Problem to solve> The entries that follow include a run beginning at the line with "exists (seats ts)." and ending at the line with "by rewrite Hother."; restate that run word for word and leave the rest out.

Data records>
=== Begin Enclosure ===
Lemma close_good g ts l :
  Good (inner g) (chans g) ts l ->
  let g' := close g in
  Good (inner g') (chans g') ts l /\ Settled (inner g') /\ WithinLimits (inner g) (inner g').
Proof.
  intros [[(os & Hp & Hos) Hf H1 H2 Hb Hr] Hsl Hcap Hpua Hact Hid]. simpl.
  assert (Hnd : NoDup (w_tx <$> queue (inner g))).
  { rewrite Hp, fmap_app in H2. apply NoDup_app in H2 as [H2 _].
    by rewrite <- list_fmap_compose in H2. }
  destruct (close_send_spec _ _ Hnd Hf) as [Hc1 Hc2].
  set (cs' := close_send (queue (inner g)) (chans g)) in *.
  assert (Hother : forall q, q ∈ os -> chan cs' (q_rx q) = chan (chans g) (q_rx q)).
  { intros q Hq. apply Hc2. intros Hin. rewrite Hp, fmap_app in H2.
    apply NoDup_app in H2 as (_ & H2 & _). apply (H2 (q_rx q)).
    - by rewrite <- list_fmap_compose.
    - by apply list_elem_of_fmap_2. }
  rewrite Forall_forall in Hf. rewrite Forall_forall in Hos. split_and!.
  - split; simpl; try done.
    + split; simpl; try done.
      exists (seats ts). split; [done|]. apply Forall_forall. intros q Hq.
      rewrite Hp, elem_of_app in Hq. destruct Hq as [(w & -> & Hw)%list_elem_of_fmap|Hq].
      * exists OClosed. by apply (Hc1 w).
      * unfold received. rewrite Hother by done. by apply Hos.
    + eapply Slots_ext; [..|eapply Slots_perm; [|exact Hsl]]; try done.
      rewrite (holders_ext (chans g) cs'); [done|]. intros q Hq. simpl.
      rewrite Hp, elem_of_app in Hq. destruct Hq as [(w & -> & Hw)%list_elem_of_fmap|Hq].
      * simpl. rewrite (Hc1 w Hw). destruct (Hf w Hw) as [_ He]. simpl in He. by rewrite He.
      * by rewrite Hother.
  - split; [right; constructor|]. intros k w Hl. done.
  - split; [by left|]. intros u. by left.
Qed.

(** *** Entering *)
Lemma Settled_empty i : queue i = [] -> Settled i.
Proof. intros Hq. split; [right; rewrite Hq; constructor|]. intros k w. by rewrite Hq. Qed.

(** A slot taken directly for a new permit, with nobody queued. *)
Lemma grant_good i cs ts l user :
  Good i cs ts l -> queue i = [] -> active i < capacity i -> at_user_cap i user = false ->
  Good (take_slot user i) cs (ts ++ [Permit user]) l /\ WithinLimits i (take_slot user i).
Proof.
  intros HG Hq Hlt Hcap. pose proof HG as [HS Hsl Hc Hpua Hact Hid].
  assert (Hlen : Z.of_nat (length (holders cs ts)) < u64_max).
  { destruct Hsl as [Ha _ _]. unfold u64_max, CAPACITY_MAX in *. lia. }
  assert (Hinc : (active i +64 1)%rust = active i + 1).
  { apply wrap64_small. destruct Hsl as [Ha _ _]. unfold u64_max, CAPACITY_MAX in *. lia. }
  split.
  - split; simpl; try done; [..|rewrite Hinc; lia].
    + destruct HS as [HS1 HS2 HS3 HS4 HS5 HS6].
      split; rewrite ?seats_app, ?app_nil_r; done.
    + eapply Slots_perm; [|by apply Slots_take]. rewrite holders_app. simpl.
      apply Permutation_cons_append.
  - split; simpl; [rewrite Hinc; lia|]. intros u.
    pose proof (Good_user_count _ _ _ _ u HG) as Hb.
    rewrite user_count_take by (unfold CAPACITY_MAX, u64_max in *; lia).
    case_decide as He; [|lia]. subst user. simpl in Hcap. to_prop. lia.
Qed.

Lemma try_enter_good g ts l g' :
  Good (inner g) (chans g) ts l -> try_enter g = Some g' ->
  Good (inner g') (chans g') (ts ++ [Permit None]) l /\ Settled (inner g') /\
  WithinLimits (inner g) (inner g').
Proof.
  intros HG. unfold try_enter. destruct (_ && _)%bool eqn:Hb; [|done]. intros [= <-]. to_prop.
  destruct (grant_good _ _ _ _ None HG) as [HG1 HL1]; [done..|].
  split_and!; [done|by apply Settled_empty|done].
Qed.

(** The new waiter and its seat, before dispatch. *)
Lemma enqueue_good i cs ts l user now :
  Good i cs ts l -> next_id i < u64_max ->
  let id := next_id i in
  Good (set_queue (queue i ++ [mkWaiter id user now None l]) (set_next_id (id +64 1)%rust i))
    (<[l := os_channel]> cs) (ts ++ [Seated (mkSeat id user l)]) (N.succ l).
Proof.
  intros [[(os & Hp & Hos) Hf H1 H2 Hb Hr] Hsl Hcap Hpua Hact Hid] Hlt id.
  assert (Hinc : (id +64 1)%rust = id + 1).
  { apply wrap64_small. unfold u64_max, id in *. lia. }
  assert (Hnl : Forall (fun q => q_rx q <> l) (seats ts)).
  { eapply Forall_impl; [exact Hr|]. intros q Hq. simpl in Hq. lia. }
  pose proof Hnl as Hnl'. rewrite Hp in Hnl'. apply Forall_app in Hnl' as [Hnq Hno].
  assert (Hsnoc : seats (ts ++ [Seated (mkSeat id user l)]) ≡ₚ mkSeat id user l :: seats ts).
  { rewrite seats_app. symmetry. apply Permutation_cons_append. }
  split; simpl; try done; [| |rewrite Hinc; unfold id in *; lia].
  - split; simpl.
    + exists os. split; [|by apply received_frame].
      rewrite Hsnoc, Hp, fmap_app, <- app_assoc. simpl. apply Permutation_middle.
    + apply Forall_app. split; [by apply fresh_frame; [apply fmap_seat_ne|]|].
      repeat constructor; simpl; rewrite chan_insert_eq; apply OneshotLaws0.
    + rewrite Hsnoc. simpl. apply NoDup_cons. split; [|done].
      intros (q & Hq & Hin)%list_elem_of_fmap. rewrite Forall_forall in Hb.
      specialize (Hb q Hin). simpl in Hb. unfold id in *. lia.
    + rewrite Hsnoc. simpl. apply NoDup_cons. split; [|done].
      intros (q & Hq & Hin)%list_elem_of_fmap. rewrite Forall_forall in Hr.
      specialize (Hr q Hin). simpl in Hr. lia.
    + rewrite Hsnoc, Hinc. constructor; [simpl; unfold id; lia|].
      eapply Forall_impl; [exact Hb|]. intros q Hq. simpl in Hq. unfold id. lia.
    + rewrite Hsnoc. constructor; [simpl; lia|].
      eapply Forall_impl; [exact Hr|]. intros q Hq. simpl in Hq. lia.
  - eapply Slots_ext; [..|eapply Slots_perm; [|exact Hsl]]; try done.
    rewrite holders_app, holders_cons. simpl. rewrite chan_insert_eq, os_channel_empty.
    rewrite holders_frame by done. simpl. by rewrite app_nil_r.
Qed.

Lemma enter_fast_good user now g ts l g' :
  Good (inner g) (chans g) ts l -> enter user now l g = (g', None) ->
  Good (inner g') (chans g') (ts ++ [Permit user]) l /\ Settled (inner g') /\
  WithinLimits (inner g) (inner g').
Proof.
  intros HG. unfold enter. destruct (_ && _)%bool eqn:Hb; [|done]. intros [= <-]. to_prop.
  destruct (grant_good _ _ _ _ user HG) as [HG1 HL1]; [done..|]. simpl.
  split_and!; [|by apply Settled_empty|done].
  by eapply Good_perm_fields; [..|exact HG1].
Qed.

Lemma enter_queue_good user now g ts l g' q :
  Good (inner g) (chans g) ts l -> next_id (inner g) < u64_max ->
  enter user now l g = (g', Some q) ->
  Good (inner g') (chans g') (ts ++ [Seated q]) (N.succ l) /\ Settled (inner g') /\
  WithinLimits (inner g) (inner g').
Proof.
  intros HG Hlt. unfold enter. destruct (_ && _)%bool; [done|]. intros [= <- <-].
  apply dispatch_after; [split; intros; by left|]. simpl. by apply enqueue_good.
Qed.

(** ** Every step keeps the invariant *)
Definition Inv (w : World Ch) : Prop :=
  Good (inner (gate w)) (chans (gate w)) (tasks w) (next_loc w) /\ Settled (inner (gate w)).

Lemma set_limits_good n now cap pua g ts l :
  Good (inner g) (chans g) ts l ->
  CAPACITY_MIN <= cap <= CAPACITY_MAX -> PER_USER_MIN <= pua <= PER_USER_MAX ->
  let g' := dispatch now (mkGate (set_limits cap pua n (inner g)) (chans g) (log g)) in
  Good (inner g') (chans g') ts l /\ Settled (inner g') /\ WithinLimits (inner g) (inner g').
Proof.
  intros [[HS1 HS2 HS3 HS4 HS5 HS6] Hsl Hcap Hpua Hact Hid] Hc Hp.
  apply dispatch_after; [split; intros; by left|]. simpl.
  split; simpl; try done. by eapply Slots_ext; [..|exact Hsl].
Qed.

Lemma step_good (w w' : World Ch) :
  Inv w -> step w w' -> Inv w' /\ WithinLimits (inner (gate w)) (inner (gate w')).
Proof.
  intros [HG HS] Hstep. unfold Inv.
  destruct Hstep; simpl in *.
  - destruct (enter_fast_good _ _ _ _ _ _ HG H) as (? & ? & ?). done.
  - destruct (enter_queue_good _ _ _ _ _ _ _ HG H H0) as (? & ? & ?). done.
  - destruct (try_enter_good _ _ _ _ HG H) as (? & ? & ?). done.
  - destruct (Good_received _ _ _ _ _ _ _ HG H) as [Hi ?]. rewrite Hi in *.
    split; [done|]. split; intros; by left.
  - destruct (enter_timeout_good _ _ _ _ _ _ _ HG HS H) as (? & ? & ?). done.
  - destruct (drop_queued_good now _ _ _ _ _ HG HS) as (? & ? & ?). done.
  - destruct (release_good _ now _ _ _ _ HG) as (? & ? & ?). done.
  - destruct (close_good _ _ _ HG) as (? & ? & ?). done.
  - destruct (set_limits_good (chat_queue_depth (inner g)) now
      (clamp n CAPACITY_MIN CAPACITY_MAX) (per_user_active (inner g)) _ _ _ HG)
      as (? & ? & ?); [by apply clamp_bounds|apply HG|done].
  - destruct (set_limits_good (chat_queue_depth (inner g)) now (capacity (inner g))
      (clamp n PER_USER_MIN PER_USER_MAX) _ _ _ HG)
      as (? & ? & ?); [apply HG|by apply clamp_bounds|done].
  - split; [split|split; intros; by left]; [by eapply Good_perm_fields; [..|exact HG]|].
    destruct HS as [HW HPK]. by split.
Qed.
=== End Enclosure ===
Result of this task>
      exists (seats ts). split; [done|]. apply Forall_forall. intros q Hq.
      rewrite Hp, elem_of_app in Hq. destruct Hq as [(w & -> & Hw)%list_elem_of_fmap|Hq].
      * exists OClosed. by apply (Hc1 w).
      * unfold received. rewrite Hother by done. by apply Hos.
    + eapply Slots_ext; [..|eapply Slots_perm; [|exact Hsl]]; try done.
      rewrite (holders_ext (chans g) cs'); [done|]. intros q Hq. simpl.
      rewrite Hp, elem_of_app in Hq. destruct Hq as [(w & -> & Hw)%list_elem_of_fmap|Hq].
      * simpl. rewrite (Hc1 w Hw). destruct (Hf w Hw) as [_ He]. simpl in He. by rewrite He.
      * by rewrite Hother.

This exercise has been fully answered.